En ese momento también salió del trance y sacó de su mente todo pensamiento de Gideon y de aquella hermosa araña Amor (¿no había matado a Amor hacía mucho tiempo, y no había quedado reducida a una pulpa negra y gelatinosa que le cabría en el puño?), y volvió a la otra sala en la que Garnet, con manos temblorosas, estaba empezando a servir el té. Al ver a Leah, retrocedió unos pasos y con una sonrisa esperanzada en la cara delgada y bobalicona, le dijo:

—Señora Bellefleur… —dijo pestañeando—. ¿Le sirvo un poco de té?…

Leah se inclinó sobre la cuna y levantó a Cassandra con tanto cuidado que la niñita ni siquiera gorjeó.
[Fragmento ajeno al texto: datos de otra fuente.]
(** X7 at the regular interval cell. *)
Lemma stiffH1_returns_witness :
  exists A, stiffH1 (K rat) (c_center rat) 1 (normals 1) 1 (coord rat)
                    node_faces = Ok A.
Proof.
exact: (@stiffH1_returns rat 1 1 2 2 (K rat) (c_center rat) 1 (normals 1) 1
          (coord rat) node_faces isT (oner_neq0 _) (oner_neq0 _) (exact 1)).
Defined.

(** X8: a cell of volume zero (and of dimension at least 1) is never
    accepted: either the consistency assertion fails, or [G] is singular and
    [np.linalg.solve] raises. *)
Theorem stiffH1_zero_volume (R : realFieldType) (kd d n m : nat)
    (K : 'M[R]_kd) (c_center : 'rV[R]_d) (normals : 'M[R]_(d, m)) (diam : R)
    (coord : 'M[R]_(d, n)) (node_faces : 'M[bool]_(n, m)) :
  (0 < d)%N ->
  stiffH1 K c_center 0 normals diam coord node_faces = Raise AssertionError
  \/ stiffH1 K c_center 0 normals diam coord node_faces = Raise LinAlgError.
Proof.
move=> d_gt0; rewrite /stiffH1 /stiffH1_local /consistent /has_nan.
case n0: (n == 0%N) => /=; first by left.
have n_gt0 : (0 < n)%N by rewrite lt0n n0.
case: ((0 < d)%N && (diam == 0)) => /=; first by left.
case: (allclose _ _) => /=; last by left.
rewrite /linalg_solve matG_unit // /gcoef mul0r eqxx orbF.
by rewrite -[d == 0%N]negbK -lt0n d_gt0 /=; right.
Qed.

(** X8 on the interval cell with the volume replaced by zero. *)
Lemma stiffH1_zero_volume_witness :
  stiffH1 (K rat) (c_center rat) 0 (normals 1) 1 (coord rat) node_faces
    = Raise AssertionError
  \/ stiffH1 (K rat) (c_center rat) 0 (normals 1) 1 (coord rat) node_faces
    = Raise LinAlgError.
Proof.
exact: (@stiffH1_zero_volume rat 1 1 2 2 (K rat) (c_center rat) (normals 1) 1
          (coord rat) node_faces isT).
Defined.

(** X9: whenever [stiffH1] returns, within the tolerance of the consistency
    check, the matrix is symmetric, and positive semidefinite when the cell
    volume is not negative. *)
Theorem stiffH1_sym_psd_tolerance (R : realFieldType) (kd d n m : nat)
    (K : 'M[R]_kd) (c_center : 'rV[R]_d) (c_volume : R)
    (normals : 'M[R]_(d, m)) (diam : R) (coord : 'M[R]_(d, n))
    (node_faces : 'M[bool]_(n, m)) (A : 'M[R]_n) :
  stiffH1 K c_center c_volume normals diam coord node_faces = Ok A ->
  A^T = A
  /\ (0 <= c_volume -> forall v : 'cV[R]_n, 0 <= (v^T *m A *m v) ord0 ord0).
Proof.
move=> HA; split; first exact: stiffH1_sym HA.
by move=> vol_ge0 v; apply: (stiffH1_psd HA).
Qed.

(** X9 at the regular interval cell. *)
Lemma stiffH1_sym_psd_tolerance_witness :
  exists A, stiffH1 (K rat) (c_center rat) 1 (normals 1) 1 (coord rat)
                    node_faces = Ok A
  /\ (A^T = A
      /\ (0 <= 1 :> rat ->
          forall v : 'cV[rat]_2, 0 <= (v^T *m A *m v) ord0 ord0)).
Proof.
have [A HA] := @accepted rat 1 (oner_neq0 _); exists A; split; first exact: HA.
exact: (@stiffH1_sym_psd_tolerance rat 1 1 2 2 (K rat) (c_center rat) 1
          (normals 1) 1 (coord rat) node_faces A HA).
Defined.

(** X10: the result depends on the positions of the nodes and of the cell
    centre through their differences only: translating the cell changes
    nothing. *)
Theorem stiffH1_translation (R : realFieldType) (kd d n m : nat)
    (K : 'M[R]_kd) (c_center : 'rV[R]_d) (c_volume : R)
    (normals : 'M[R]_(d, m)) (diam : R) (coord : 'M[R]_(d, n))
    (node_faces : 'M[bool]_(n, m)) (t : 'cV[R]_d) :
  stiffH1 K (c_center + t^T) c_volume normals diam
          (\matrix_(i, j) (coord i j + t i ord0)) node_faces
  = stiffH1 K c_center c_volume normals diam coord node_faces.
Proof.
have DE : matD (c_center + t^T) diam (\matrix_(i, j) (coord i j + t i ord0))
          = matD c_center diam coord.
  apply/matrixP=> j k; rewrite !mxE /mono; case: (split k) => // i.
  by rewrite !mxE opprD addrACA subrr addr0.
by rewrite /stiffH1 /stiffH1_local /consistent /matG DE.
Qed.

(** X11: under the consistency identity the energy of a linear function is
    exact: for the nodal values [v] of [c0 + sum_i g_i (x_i - c_center_i) /
    diam], [v^T A v] is the cell volume times the squared norm of the
    gradient [g / diam]. *)
Theorem stiffH1_linear_energy (R : realFieldType) (kd d n m : nat)
    (K : 'M[R]_kd) (c_center : 'rV[R]_d) (c_volume : R)
    (normals : 'M[R]_(d, m)) (diam : R) (coord : 'M[R]_(d, n))
    (node_faces : 'M[bool]_(n, m)) (A : 'M[R]_n) (c0 : R) (g : 'cV[R]_d) :
  matG c_center c_volume diam coord
    = matF normals diam node_faces *m matD c_center diam coord ->
  stiffH1 K c_center c_volume normals diam coord node_faces = Ok A ->
  let v : 'cV[R]_n :=
    \col_j (c0 + \sum_i g i ord0 * ((coord i j - c_center ord0 i) / diam)) in
  (v^T *m A *m v) ord0 ord0 = c_volume * \sum_i (g i ord0 / diam) ^+ 2.
Proof.
move=> GFD HA v.
have -> : v = matD c_center diam coord *m col_mx (c0%:M : 'M_1) g.
  rewrite matD_block mul_row_col; apply/matrixP=> j k; rewrite !ord1 !mxE.
  rewrite big_ord_recl big_ord0 addr0 !mxE mul1r mulr1n; congr (_ + _).
  by apply: eq_bigr => i _; rewrite !mxE mulrC.
rewrite -/(quad A _) (stiffH1_quad_poly HA GFD) quad_Gtilde col_mxKd.
rewrite -mulrA; congr (_ * _); rewrite big_distrr /=.
by apply: eq_bigr => i _; rewrite exprMn mulrC -expr2.
Qed.

(** X11 at the regular interval cell. *)
Lemma stiffH1_linear_energy_witness :
  exists A, stiffH1 (K rat) (c_center rat) 1 (normals 1) 1 (coord rat)
                    node_faces = Ok A
  /\ let v : 'cV[rat]_2 :=
       \col_j (0 + \sum_i (1%:M : 'cV[rat]_1) i ord0
                          * ((coord rat i j - c_center rat ord0 i) / 1)) in
     (v^T *m A *m v) ord0 ord0
     = 1 * \sum_i ((1%:M : 'cV[rat]_1) i ord0 / 1) ^+ 2.
Proof.
have [A HA] := @accepted rat 1 (oner_neq0 _); exists A; split; first exact: HA.
exact: (@stiffH1_linear_energy rat 1 1 2 2 (K rat) (c_center rat) 1
          (normals 1) 1 (coord rat) node_faces A 0 1%:M (exact 1) HA).
Defined.

End StiffExtras.

Module SimplexExtras.
Import PrimalVEM StiffTheory Interval IntervalTheory.
Import SimplexTheory.

(** X12: on a cell with as many nodes as monomials (a simplex), under the
    consistency identity, the local matrix is given by the face normals
    alone: [c_volume * A[i, j]] is the scalar product of [W_i] and [W_j],
    where [W_j] is the sum of the normals of the faces at the node [j]
    divided by [2^(d-1)].  The stabilisation term vanishes. *)
Theorem stiffH1_simplex (R : realFieldType) (kd d m : nat)
    (K : 'M[R]_kd) (c_center : 'rV[R]_d) (c_volume : R)
    (normals : 'M[R]_(d, m)) (diam : R) (coord : 'M[R]_(d, 1 + d))
    (node_faces : 'M[bool]_(1 + d, m)) (A : 'M[R]_(1 + d)) (i j : 'I_(1 + d)) :
  matG c_center c_volume diam coord
    = matF normals diam node_faces *m matD c_center diam coord ->
  stiffH1 K c_center c_volume normals diam coord node_faces = Ok A ->
  c_volume * A i j
  = \sum_k ((2%:R ^ (d%:Z - 1))^-1
             * \sum_(f < m | node_faces i f) normals k f)
           * ((2%:R ^ (d%:Z - 1))^-1
              * \sum_(f < m | node_faces j f) normals k f).
Proof. by move=> GFD HA; exact: simplex_entry HA GFD i j. Qed.

(** X12 at the regular interval cell. *)
Lemma stiffH1_simplex_witness :
  exists A, stiffH1 (K rat) (c_center rat) 1 (normals 1) 1 (coord rat)
                    node_faces = Ok A
  /\ 1 * A ord0 ord0
     = \sum_(k < 1) ((2%:R ^ (1%:Z - 1))^-1
                     * \sum_(f < 2 | node_faces ord0 f) normals 1 k f)
                   * ((2%:R ^ (1%:Z - 1))^-1
                      * \sum_(f < 2 | node_faces ord0 f) normals 1 k f).
Proof.
have [A HA] := @accepted rat 1 (oner_neq0 _); exists A; split; first exact: HA.
exact: (@stiffH1_simplex rat 1 1 2 (K rat) (c_center rat) 1 (normals 1) 1
          (coord rat) node_faces A ord0 ord0 (exact 1) HA).
Defined.

(** X13: on the interval [[x0, x0 + h]] of a one-dimensional grid (volume and
    diameter [h], unit normals pointing outward) [stiffH1] returns the
    stiffness matrix of the linear finite element,
    [1/h * [[1, -1], [-1, 1]]]. *)
Theorem stiffH1_interval (R : realFieldType) (kd : nat) (K : 'M[R]_kd)
    (x0 h : R) :
  h != 0 ->
  stiffH1 K (center_at x0 h) h (normals 1) h (coord_at x0 h) node_faces
  = Ok (h^-1 *: \matrix_(i, j) (if i == j then 1 else -1)).
Proof.
move=> h_neq0; have [A HA] := accepted_at x0 h_neq0.
by rewrite /stiffH1 HA (interval_val h_neq0 HA).
Qed.

(** X13 on the interval [[1, 3]]. *)
Lemma stiffH1_interval_witness :
  stiffH1 (K rat) (center_at 1 2%:R) 2%:R (normals 1) 2%:R (coord_at 1 2%:R)
          node_faces
  = Ok (2%:R^-1 *: \matrix_(i, j) (if i == j then 1 else -1)).
Proof.
by apply: (@stiffH1_interval rat 1 (K rat) 1 2%:R); rewrite pnatr_eq0.
Defined.

(** X14: [massH1] never returns a matrix: it raises what [stiffH1] raises on
    the same arguments and, where [stiffH1] returns, it stops on the unbound
    name [H]. *)
Theorem massH1_never_returns (R : realFieldType) (kd d n m : nat)
    (K : 'M[R]_kd) (c_center : 'rV[R]_d) (c_volume : R)
    (normals : 'M[R]_(d, m)) (diam : R) (coord : 'M[R]_(d, n))
    (node_faces : 'M[bool]_(n, m)) :
  massH1 K c_center c_volume normals diam coord node_faces
  = match stiffH1 K c_center c_volume normals diam coord node_faces with
    | Ok _ => NameError
    | Raise e => Raises e
    end.
Proof.
rewrite /massH1 /stiffH1 /stiffH1_local.
by case: (assert _) => [[]|e] //=; case: (linalg_solve _ _).
Qed.

End SimplexExtras.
Un mechón de pelo grueso y castaño rojizo se le había soltado en la nuca.

—Creo que me gustaría llevarme a Cassandra a nuestra casa —dijo Leah—. Allí estaría mejor cuidada. Estaría más acompañada con otros niños.
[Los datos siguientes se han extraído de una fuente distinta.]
Lemma upto_final_shape (chunks : list json) :
  Forall (fun c => Spec.final c = false)
    (if snd (Spec.upto_final chunks) then removelast (fst (Spec.upto_final chunks))
     else fst (Spec.upto_final chunks))
  /\ (length (fst (Spec.upto_final chunks)) <= length chunks)%nat.
Proof.
  induction chunks as [|c cs [IH Hlen]]; cbn [Spec.upto_final].
  - cbn. auto.
  - destruct (Spec.final c) eqn:Hc; cbn; [split; [constructor | lia]|].
    destruct (Spec.upto_final cs) as [out [|]]; cbn in IH, Hlen |- *.
    + split; [|lia]. destruct out as [|o out]; [constructor|].
      constructor; [exact Hc | exact IH].
    + split; [|lia]. constructor; [exact Hc | exact IH].
Qed.

Lemma final_is_last (init tail pre post : list json) (c : json) :
  Forall (fun c => Spec.final c = false) init ->
  (length tail <= 1)%nat ->
  init ++ tail = pre ++ c :: post ->
  Spec.final c = true ->
  post = [].
Proof.
  revert pre. induction init as [|x init IH]; intros pre Hinit Htail Heq Hc.
  - cbn in Heq. destruct tail as [|t [|t' tail]]; [now destruct pre | | cbn in Htail; lia].
    destruct pre as [|p [|q pre]]; try discriminate Heq. now injection Heq.
  - inversion Hinit as [|? ? Hx Hrest]; subst. destruct pre as [|p pre].
    + injection Heq as -> _. congruence.
    + injection Heq as _ Heq. eauto.
Qed.

(** X23: nothing is yielded after a final chunk: a chunk whose [done] is set can
    only be the last of the sequence. *)
Theorem chatStream_final_is_last (pieces : list string) (failure : option JsValue)
  (pre post : list json) (c : json) :
  yielded (read_loop pieces failure EmptyString) = pre ++ c :: post ->
  Spec.final c = true ->
  post = [].
Proof.
  destruct (read_loop_outcome pieces failure EmptyString eq_refl) as (Hy & _ & _).
  cbn [append] in Hy. rewrite Hy. clear Hy.
  unfold Framing.last_words, Spec.scan.
  destruct (upto_final_shape (omap parse_line (Spec.complete_lines (Spec.whole_text pieces))))
    as [Hshape _].
  destruct (Spec.upto_final _) as [out [|]]; cbn [fst snd] in Hshape |- *.
  - rewrite app_nil_r. intros Heq Hc.
    destruct out as [|o out] using rev_ind; [now destruct pre|].
    rewrite removelast_last in Hshape.
    exact (final_is_last out [o] pre post c Hshape ltac:(cbn; lia) Heq Hc).
  - intros Heq Hc. eapply (final_is_last out _ pre post c Hshape); [|exact Heq|exact Hc].
    destruct failure; [cbn; lia|]. destruct (parse_line _); cbn; lia.
Qed.
(** * fifth: a cellular automaton machine (CAM) on bit planes

    Shallow embedding of [src/plane.py], [src/configuration.py] and
    [src/ruleset.py], and the properties of the specification checked
    against them.

    Conventions of the embedding:
    - a Python [int] is a [Z]; a tuple or list of ints is a [list Z];
    - a call that may raise returns a [result]; the exception classes are
      the builtin ones the code can reach;
    - a dictionary is a [gmap]; the keys of the offset dictionaries are
      tuples of ints, that is [list Z];
    - the plane's storage, which [Ruleset.apply_to] reads and finally
      overwrites, is an explicit store threaded through a state and
      exception monad. *)

From stdpp Require Import base list strings pretty gmap.
From Stdlib Require Import ZArith QArith Lia Ascii.

Local Open Scope Z_scope.

(** ** Exceptions and fallible results *)

Inductive exn : Type :=
  | NameError (name : string)
  | IndexError
  | ValueError
  | TypeError
  | AttributeError
  | ZeroDivisionError.

Inductive result (A : Type) : Type :=
  | Ok (a : A)
  | Raise (e : exn).

Arguments Ok {A} a.
Arguments Raise {A} e.

Definition rbind {A B : Type} (r : result A) (k : A -> result B) : result B :=
  match r with
  | Ok a => k a
  | Raise e => Raise e
  end.

Declare Scope result_scope.
Delimit Scope result_scope with result.
Notation "'let?' x ':=' r 'in' k" := (rbind r (fun x => k))
  (at level 10, x pattern, r at level 100, k at level 200) : result_scope.
Local Open Scope result_scope.

(** Indexing a sequence of length [n] with a Python int: an index in
    [0, n) is used as it is, one in [-n, 0) counts from the end, anything
    else raises [IndexError]. *)
Definition py_index (n idx : Z) : result Z :=
  if (0 <=? idx) && (idx <? n) then Ok idx
  else if (- n <=? idx) && (idx <? 0) then Ok (idx + n)
  else Raise IndexError.
(** * Revenue converter: a shallow embedding of [contract.rs] and [state.rs]

    Unsigned Rust integers are modelled as [Z] with their range written out:
    [Uint128] values lie in [0, 2^128 - 1], the [u8] distribution weights in
    [0, 255].  A Rust panic (arithmetic overflow, [Decimal::from_ratio] with a
    zero denominator, an [unwrap] on an error) aborts the whole transaction and
    is modelled by the [Abort] outcome; contract errors by [Err].

    The snapshot of [state.rs] still declares the older single-target
    [Config] (fields [target_denom] and [target_address]); [contract.rs] and its
    tests use [target_denoms : Vec<Denom>] and
    [target_addresses : Vec<(Addr, u8)>].  [Config] below follows the uses in
    [contract.rs]. *)

From Stdlib Require Import ZArith List String Ascii Bool Lia Sorted.
Import ListNotations.
Open Scope string_scope.
Open Scope Z_scope.
Open Scope list_scope.

(** ** Primitive types *)

Definition Addr := string.
Definition Denom := string.
(** [Binary]: the opaque message payload of an Action. *)
Definition Binary := string.

Definition UINT128_MAX : Z := 2 ^ 128 - 1.
Definition U8_MAX : Z := 255.
(** [Decimal::DECIMAL_FRACTIONAL]: [Decimal] stores [x] as the [Uint128]
    [x * 10^18]. *)
Definition DECIMAL_FRACTIONAL : Z := 10 ^ 18.

Definition is_u8 (x : Z) : Prop := 0 <= x <= U8_MAX.
Definition is_u128 (x : Z) : Prop := 0 <= x <= UINT128_MAX.

(** ** Errors and outcomes *)

Inductive StdError :=
| GenericErr (msg : string).

Inductive ContractError :=
| Std (e : StdError)
| Unauthorized.

Inductive result (A : Type) : Type :=
| Ok (a : A)
| Err (e : ContractError)
| Abort (panic : string).

Arguments Ok {A} a.
Arguments Err {A} e.
Arguments Abort {A} panic.
Section Scan.
Variable json_loads : string → result value.
Variables (text : string) (sc ec : ascii) (start : nat).
Hypothesis sc_ec : sc ≠ ec.
Hypothesis sc_quote : sc ≠ PyStr.dquote.
Hypothesis ec_quote : ec ≠ PyStr.dquote.

Abbreviation scan_from st pre rest :=
  (scan json_loads text sc ec start st (seq (String.length pre) (String.length rest))).

Lemma try_loads_eq {C} candidate (returned : bool * value → C) otherwise :
  try_loads json_loads candidate returned otherwise =
  match json_loads candidate with
  | Ok v => Ok (returned (true, v))
  | Raise JSONDecodeError => Ok otherwise
  | Raise e => Raise e
  end.
Proof. unfold try_loads. by destruct (json_loads candidate) as [v|[]]. Qed.

Lemma eqb_false a b : a ≠ b → Ascii.eqb a b = false.
Proof. by intros ?%Ascii.eqb_neq. Qed.

Lemma scan_cons st pre a rest :
  text = pre +:+ String a rest →
  scan_from st pre (String a rest) =
  c ← scan_body json_loads text sc ec start st (String.length pre);
  match c with
  | Continue st' => scan_from st' (pre +:+ String a "") rest
  | Break => Ok None
  | Return r => Ok (Some r)
  end.
Proof.
  intros _. cbn [String.length seq scan]. rewrite string_length_app. cbn [String.length].
  by rewrite Nat.add_1_r.
Qed.

Lemma scan_body_char st pre a rest :
  text = pre +:+ String a rest →
  scan_body json_loads text sc ec start st (String.length pre) =
  if escape_next st then
    Ok (Continue {| depth := depth st; in_string := in_string st; escape_next := false |})
  else if Ascii.eqb a PyStr.backslash && in_string st then
    Ok (Continue {| depth := depth st; in_string := in_string st; escape_next := true |})
  else if Ascii.eqb a PyStr.dquote && negb (escape_next st) then
    Ok (Continue {| depth := depth st; in_string := negb (in_string st);
                    escape_next := escape_next st |})
  else if in_string st then Ok (Continue st)
  else if Ascii.eqb a sc then
    Ok (Continue {| depth := (depth st + 1)%Z; in_string := in_string st;
                    escape_next := escape_next st |})
  else if Ascii.eqb a ec then
    if (depth st - 1 =? 0)%Z then
      try_loads json_loads (PyStr.slice text start (String.length pre + 1)) Return Break
    else Ok (Continue {| depth := (depth st - 1)%Z; in_string := in_string st;
                         escape_next := escape_next st |})
  else Ok (Continue st).
Proof. intros ->. unfold scan_body. rewrite index_app. reflexivity. Qed.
Garnet la miró fijamente, muda de asombro. Lo único que la pobre mujer se atrevió a hacer fue doblarse el mandil con los dedos.
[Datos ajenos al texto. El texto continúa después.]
(** [unquote_to_bytes]: every [%] followed by two hexadecimal digits
    becomes the byte they stand for; every other [%] stays. *)
Fixpoint unquote_to_bytes (s : string) : string :=
  match s with
  | EmptyString => EmptyString
  | String c s' =>
      if Ascii.eqb c "%" then
        match s' with
        | String a (String b rest) =>
            match hextobyte a b with
            | Some x => String x (unquote_to_bytes rest)
            | None => String c (unquote_to_bytes s')
            end
        | _ => String c (unquote_to_bytes s')
        end
      else String c (unquote_to_bytes s')
  end.

(** U+FFFD, the replacement character, in UTF-8. *)
Definition replacement : string :=
  String (ascii_of_nat 239) (String (ascii_of_nat 191) (String (ascii_of_nat 189) EmptyString)).

(** May [c2] follow the lead byte [c] of a three- or four-byte sequence?
    The first continuation byte is what rules out overlong forms,
    surrogates and code points above U+10FFFF. *)
Definition second_ok (c c2 : ascii) : bool :=
  let n := nat_of_ascii c in
  let n2 := nat_of_ascii c2 in
  is_continuation c2 &&
  negb ((n =? 224)%nat && (n2 <? 160)%nat) &&
  negb ((n =? 237)%nat && (160 <=? n2)%nat) &&
  negb ((n =? 240)%nat && (n2 <? 144)%nat) &&
  negb ((n =? 244)%nat && (144 <=? n2)%nat).

(** [bytes.decode("utf-8", "replace")], the result again in UTF-8: a
    well-formed sequence is kept; a byte that starts none, or the start of
    a sequence up to where it goes wrong or the data ends, becomes one
    U+FFFD. *)
Fixpoint decode_replace (s : string) : string :=
  match s with
  | EmptyString => EmptyString
  | String c s1 =>
      let n := nat_of_ascii c in
      if (n <? 128)%nat then String c (decode_replace s1)
      else if (n <? 194)%nat || (245 <=? n)%nat then replacement +:+ decode_replace s1
      else
        match s1 with
        | EmptyString => replacement
        | String c2 s2 =>
            if (n <? 224)%nat then
              if is_continuation c2 then String c (String c2 (decode_replace s2))
              else replacement +:+ decode_replace s1
            else if negb (second_ok c c2) then replacement +:+ decode_replace s1
            else
              match s2 with
              | EmptyString => replacement
              | String c3 s3 =>
                  if negb (is_continuation c3) then replacement +:+ decode_replace s2
                  else if (n <? 240)%nat then
                    String c (String c2 (String c3 (decode_replace s3)))
                  else
                    match s3 with
                    | EmptyString => replacement
                    | String c4 s4 =>
                        if is_continuation c4 then
                          String c (String c2 (String c3 (String c4 (decode_replace s4))))
                        else replacement +:+ decode_replace s3
                    end
              end
        end
  end.

(** [_asciire.split]: the maximal runs of ASCII characters and the text
    between them, each with whether it is ASCII. *)
Fixpoint ascii_runs (s : string) : list (bool * string) :=
  match s with
  | EmptyString => []
  | String c s' =>
      match ascii_runs s' with
      | (a, run) :: runs =>
          if Bool.eqb (is_ascii c) a then (a, String c run) :: runs
          else (is_ascii c, String c EmptyString) :: (a, run) :: runs
      | [] => [(is_ascii c, String c EmptyString)]
      end
  end.

Fixpoint join (pieces : list string) : string :=
  match pieces with
  | [] => EmptyString
  | p :: ps => p +:+ join ps
  end.

(** [unquote(string)], decoding as UTF-8 with [errors="replace"]. *)
Definition unquote (s : string) : string :=
  if negb (contains "%" s) then s
  else join (map (fun '(a, run) =>
                    if (a : bool) then decode_replace (unquote_to_bytes run) else run)
                 (ascii_runs s)).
—He dicho —repitió Leah con el rostro enrojecido— que me gustaría llevarme a Cassandra. Al menos un tiempo. No te parece mal, ¿no?

—Leah… —dijo Della.

—Garnet, no te parece mal, ¿no?

Garnet se quedó muda, con la bandeja del té en las manos. Leah hizo verdaderos esfuerzos por no soltar una airada carcajada al ver a aquella mujercita escuálida.

—Estaría mucho mejor conmigo —dijo Leah—. Tú lo sabes.

Nadie habló. El fuego echó una llamarada y después se apagó. Puede que el tiro de la chimenea estuviese algo obturado porque la sala se estaba llenando de un humo que irritaba los ojos. Leah le canturreó a la niñita, que estaba feliz, pero Garnet, Della y Hiram quedaron callados. Y entonces Germaine empezó a parlotear y a decir algo de la recién nacida, «casa, casa, iban a ir a casa», y Leah echó una mirada rápida a Garnet (que seguía doblándose el mandil con sus dedos huesudos) y supo que había ganado. Lo que no la sorprendió.